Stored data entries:
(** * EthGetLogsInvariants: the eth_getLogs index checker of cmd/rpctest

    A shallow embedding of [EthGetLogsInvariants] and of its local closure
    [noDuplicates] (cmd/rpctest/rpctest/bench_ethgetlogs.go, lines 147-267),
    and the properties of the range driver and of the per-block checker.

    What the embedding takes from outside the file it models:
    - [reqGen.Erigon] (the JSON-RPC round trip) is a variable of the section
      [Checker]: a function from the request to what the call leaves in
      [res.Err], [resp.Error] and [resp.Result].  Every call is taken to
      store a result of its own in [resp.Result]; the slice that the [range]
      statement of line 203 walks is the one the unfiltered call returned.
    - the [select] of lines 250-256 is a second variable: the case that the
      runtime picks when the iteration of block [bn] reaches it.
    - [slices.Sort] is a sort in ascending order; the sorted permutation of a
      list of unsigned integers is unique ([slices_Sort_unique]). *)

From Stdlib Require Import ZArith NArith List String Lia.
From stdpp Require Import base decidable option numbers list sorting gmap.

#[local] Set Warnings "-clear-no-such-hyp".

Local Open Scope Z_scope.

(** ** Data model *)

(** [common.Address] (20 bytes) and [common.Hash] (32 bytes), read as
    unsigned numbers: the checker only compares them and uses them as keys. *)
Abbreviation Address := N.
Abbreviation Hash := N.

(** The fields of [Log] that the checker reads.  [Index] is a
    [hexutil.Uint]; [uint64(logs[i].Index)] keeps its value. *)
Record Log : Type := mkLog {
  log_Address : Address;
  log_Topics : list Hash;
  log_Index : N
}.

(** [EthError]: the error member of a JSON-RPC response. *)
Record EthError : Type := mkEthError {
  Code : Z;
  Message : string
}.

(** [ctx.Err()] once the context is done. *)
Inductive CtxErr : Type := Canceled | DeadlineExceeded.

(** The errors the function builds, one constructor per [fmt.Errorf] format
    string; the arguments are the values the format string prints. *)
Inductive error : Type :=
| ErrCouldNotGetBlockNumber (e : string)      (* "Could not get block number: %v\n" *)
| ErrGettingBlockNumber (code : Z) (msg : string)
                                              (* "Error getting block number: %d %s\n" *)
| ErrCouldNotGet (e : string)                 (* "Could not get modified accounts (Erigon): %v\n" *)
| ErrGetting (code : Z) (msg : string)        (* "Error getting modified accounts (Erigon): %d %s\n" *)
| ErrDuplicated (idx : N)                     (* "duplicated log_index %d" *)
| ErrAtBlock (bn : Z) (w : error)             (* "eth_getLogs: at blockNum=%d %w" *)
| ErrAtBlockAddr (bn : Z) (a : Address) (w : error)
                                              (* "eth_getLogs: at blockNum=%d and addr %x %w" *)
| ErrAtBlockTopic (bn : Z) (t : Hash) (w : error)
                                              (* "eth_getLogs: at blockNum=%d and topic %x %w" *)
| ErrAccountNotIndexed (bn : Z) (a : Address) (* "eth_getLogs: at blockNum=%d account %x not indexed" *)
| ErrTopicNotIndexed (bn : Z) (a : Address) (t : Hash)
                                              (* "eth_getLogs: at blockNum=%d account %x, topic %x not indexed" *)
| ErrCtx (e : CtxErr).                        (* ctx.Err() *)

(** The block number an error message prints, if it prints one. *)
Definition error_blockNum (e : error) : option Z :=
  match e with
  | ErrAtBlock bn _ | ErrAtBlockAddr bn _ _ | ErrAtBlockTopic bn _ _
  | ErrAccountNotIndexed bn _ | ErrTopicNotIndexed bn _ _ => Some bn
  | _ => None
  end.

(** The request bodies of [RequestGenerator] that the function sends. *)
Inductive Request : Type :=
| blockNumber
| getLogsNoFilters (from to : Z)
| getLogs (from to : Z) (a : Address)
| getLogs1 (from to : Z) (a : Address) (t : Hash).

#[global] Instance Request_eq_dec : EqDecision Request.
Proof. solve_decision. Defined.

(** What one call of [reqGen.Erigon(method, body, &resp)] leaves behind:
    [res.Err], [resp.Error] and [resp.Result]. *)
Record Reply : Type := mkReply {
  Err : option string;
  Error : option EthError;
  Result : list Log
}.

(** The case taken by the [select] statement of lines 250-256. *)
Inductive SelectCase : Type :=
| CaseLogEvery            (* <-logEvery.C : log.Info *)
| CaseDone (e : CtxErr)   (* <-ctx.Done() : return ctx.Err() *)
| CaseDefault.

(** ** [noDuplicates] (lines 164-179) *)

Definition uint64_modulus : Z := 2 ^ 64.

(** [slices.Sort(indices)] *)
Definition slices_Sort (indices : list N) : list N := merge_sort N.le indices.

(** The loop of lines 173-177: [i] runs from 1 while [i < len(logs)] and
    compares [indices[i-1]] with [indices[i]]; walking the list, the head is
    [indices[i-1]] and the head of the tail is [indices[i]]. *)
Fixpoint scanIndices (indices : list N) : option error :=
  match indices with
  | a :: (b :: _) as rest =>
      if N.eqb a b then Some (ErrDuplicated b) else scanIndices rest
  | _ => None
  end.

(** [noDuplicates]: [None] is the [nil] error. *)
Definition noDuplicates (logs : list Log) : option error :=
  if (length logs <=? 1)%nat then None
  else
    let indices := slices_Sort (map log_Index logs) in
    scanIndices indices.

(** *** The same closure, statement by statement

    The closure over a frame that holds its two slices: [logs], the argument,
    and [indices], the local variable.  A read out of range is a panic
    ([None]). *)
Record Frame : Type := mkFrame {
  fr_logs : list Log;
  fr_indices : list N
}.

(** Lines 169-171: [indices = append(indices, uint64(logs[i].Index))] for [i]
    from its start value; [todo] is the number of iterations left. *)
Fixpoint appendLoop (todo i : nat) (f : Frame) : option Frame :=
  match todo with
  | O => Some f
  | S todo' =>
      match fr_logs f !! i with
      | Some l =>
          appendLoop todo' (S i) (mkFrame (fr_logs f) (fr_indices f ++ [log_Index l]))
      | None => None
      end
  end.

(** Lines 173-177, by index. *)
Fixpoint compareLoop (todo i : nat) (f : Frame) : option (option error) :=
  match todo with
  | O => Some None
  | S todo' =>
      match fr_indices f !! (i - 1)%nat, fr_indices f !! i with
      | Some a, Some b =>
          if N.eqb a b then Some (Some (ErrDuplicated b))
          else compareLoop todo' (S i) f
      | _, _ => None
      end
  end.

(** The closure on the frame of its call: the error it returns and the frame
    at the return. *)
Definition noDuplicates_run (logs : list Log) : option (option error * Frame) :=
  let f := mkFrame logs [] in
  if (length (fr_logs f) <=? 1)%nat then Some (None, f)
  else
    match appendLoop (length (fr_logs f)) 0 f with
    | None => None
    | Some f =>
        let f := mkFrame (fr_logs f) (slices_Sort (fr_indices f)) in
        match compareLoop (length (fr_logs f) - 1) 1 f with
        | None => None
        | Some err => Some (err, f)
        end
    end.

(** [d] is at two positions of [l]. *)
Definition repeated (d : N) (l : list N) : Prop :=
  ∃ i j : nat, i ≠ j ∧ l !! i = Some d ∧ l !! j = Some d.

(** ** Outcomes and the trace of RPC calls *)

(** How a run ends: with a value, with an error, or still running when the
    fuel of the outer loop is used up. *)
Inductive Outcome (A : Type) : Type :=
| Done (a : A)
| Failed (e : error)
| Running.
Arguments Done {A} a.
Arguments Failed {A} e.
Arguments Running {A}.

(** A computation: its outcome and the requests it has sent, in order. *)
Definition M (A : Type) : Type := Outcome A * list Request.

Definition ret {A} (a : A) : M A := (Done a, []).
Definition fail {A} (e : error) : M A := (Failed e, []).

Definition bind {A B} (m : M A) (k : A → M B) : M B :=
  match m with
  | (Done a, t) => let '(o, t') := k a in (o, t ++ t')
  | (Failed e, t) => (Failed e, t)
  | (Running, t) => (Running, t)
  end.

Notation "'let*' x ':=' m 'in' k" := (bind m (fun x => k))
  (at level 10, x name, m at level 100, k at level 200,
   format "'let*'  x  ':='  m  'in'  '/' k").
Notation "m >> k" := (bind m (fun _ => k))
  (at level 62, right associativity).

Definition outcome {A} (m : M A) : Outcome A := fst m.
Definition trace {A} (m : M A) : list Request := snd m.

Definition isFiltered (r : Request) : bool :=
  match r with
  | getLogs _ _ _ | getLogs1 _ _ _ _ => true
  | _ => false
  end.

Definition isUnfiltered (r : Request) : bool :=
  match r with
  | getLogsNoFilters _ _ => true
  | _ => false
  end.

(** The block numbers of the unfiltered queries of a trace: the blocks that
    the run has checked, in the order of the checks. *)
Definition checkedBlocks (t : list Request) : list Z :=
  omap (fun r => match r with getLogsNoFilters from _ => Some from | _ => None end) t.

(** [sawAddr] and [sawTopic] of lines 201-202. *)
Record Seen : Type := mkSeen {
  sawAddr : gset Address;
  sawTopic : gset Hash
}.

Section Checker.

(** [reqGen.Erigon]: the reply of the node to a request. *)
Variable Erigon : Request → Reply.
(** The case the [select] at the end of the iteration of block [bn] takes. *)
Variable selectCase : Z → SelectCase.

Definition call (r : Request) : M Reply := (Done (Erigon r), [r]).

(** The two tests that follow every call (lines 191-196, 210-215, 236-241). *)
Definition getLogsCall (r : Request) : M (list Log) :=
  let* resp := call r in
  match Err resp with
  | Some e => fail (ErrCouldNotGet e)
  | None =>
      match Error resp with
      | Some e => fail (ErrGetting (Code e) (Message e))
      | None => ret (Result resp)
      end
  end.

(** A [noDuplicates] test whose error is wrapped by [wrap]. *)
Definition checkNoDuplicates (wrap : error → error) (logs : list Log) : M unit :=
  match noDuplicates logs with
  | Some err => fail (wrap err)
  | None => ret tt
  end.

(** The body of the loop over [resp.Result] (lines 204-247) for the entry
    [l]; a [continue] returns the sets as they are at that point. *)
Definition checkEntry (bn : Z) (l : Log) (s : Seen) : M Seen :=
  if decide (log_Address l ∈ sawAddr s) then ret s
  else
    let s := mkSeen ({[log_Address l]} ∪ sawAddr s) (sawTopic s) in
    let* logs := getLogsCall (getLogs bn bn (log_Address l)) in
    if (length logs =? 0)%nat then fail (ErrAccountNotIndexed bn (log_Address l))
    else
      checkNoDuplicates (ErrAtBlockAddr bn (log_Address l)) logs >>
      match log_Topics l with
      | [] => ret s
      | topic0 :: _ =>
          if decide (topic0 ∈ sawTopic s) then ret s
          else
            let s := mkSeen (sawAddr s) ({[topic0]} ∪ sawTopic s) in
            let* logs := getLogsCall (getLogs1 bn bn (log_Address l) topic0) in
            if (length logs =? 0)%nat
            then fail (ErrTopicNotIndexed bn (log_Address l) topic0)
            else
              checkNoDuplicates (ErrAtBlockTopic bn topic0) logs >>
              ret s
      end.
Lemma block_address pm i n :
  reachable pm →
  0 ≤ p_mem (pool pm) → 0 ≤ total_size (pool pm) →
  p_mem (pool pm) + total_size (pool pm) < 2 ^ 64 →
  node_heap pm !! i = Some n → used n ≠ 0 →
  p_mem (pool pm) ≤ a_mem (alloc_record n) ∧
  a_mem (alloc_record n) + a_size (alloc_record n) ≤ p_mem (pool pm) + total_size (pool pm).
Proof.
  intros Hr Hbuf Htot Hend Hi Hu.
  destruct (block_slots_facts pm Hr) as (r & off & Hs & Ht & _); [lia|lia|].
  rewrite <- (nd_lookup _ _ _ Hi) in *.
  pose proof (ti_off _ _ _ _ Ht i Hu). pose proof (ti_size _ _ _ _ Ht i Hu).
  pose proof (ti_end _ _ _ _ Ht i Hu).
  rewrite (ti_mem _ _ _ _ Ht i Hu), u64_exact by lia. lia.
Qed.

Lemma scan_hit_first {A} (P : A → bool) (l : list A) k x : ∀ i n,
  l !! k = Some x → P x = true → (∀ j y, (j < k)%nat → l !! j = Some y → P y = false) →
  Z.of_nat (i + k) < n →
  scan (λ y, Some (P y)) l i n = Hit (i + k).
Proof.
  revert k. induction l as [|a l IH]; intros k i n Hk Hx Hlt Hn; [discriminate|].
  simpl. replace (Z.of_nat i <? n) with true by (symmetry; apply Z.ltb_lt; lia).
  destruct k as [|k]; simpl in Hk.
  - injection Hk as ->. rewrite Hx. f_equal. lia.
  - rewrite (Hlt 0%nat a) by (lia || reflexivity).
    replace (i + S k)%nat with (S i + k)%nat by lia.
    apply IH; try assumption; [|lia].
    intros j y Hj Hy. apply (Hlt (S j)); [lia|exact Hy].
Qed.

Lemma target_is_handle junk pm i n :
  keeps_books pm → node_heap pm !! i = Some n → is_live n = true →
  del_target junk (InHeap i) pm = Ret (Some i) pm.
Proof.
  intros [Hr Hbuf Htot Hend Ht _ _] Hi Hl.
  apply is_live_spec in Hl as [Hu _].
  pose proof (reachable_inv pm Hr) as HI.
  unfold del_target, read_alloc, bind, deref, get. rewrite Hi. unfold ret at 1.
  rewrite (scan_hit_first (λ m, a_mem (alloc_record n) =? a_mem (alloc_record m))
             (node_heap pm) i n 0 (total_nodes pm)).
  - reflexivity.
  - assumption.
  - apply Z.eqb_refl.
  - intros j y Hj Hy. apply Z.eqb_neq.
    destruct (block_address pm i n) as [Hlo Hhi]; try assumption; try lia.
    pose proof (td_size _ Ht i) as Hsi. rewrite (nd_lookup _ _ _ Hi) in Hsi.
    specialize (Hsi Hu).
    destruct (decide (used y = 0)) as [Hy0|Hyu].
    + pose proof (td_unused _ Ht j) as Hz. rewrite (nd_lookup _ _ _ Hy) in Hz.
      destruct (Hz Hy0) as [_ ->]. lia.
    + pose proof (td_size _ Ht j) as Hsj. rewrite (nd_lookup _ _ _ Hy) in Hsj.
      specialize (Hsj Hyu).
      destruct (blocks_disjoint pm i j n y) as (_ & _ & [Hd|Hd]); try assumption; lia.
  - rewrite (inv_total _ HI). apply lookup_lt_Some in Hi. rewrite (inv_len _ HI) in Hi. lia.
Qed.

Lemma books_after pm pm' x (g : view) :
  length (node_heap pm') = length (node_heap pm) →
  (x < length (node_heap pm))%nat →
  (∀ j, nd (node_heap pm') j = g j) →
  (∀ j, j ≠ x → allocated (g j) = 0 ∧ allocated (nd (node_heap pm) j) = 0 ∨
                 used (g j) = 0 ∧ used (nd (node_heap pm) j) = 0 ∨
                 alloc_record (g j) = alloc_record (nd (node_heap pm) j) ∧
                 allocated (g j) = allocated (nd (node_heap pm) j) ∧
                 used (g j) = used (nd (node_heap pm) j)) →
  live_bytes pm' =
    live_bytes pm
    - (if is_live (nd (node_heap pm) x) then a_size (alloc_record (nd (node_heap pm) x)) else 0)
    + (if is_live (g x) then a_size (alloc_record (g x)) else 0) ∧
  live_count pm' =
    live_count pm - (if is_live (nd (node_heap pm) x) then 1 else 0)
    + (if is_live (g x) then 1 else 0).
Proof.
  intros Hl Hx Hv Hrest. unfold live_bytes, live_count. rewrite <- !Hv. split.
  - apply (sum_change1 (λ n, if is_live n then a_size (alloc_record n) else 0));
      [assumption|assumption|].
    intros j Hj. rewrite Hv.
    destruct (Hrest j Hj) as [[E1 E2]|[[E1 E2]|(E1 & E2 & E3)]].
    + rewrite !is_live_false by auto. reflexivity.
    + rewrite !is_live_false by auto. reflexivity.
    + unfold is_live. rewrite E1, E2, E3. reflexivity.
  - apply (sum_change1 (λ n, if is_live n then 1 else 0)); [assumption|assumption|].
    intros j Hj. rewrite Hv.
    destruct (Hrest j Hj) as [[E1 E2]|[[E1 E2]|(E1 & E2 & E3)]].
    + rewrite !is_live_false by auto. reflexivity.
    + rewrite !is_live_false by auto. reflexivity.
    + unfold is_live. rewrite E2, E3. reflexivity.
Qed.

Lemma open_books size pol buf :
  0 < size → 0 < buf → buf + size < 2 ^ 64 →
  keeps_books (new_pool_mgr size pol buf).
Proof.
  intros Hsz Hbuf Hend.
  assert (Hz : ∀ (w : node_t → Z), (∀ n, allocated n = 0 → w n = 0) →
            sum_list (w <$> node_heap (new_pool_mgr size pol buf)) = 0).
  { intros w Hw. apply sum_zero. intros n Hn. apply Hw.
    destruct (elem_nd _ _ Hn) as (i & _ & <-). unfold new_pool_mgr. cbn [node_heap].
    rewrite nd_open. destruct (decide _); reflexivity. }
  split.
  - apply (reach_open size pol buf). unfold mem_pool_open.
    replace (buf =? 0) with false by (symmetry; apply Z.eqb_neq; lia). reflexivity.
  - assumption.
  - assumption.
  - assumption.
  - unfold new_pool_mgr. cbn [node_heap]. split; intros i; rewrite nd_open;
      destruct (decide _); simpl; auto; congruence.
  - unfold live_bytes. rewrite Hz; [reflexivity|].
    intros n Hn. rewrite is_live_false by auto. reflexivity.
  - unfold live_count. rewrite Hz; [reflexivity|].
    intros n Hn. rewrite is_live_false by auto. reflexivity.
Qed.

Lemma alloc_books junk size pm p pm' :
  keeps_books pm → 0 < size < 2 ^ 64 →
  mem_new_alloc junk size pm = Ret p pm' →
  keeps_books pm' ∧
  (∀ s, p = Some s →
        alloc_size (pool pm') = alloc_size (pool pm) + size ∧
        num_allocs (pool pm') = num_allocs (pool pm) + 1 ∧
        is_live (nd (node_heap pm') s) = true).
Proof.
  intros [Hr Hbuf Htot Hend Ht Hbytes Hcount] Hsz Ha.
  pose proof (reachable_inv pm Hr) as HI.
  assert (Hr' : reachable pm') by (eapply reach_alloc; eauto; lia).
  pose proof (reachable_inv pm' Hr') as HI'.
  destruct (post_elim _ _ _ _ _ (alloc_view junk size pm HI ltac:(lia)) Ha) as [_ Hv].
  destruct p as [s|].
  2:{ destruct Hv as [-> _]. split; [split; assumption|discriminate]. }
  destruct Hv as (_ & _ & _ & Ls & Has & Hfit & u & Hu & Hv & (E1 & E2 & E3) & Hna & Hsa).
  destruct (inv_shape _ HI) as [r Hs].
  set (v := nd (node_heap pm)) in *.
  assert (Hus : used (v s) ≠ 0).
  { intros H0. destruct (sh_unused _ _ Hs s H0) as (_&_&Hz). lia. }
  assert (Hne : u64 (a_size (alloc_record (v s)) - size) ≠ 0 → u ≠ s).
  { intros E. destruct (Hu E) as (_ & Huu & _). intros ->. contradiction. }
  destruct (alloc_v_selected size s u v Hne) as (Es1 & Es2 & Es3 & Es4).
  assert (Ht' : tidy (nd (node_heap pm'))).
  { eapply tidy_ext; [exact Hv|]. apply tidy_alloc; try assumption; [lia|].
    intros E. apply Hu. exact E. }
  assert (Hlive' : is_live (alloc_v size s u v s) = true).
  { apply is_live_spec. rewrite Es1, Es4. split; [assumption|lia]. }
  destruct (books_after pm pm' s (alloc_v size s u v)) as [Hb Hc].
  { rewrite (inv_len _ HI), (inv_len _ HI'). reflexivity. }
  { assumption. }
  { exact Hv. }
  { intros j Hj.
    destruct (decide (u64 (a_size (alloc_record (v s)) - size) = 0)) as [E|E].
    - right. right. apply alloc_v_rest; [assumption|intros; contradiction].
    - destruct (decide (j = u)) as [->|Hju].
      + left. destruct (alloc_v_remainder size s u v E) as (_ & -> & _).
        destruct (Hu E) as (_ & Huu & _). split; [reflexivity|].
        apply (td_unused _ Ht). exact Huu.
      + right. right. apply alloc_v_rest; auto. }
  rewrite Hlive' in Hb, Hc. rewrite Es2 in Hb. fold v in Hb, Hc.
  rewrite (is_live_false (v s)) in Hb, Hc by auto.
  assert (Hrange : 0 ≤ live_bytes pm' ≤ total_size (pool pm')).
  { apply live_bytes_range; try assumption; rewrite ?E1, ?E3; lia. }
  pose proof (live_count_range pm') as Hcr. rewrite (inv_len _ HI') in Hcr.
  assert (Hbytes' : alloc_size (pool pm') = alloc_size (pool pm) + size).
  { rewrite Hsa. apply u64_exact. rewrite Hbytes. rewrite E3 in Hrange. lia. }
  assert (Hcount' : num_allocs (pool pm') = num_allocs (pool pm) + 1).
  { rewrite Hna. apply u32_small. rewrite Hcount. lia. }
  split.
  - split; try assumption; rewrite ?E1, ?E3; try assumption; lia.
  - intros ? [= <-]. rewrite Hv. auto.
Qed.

◆ Work to be completed: Note each line above that contains "Hash" and copy it out.

◆ The answer:
(** [common.Address] (20 bytes) and [common.Hash] (32 bytes), read as
Abbreviation Hash := N.
  log_Topics : list Hash;
| ErrAtBlockTopic (bn : Z) (t : Hash) (w : error)
| ErrTopicNotIndexed (bn : Z) (a : Address) (t : Hash)
| getLogs1 (from to : Z) (a : Address) (t : Hash).
  sawTopic : gset Hash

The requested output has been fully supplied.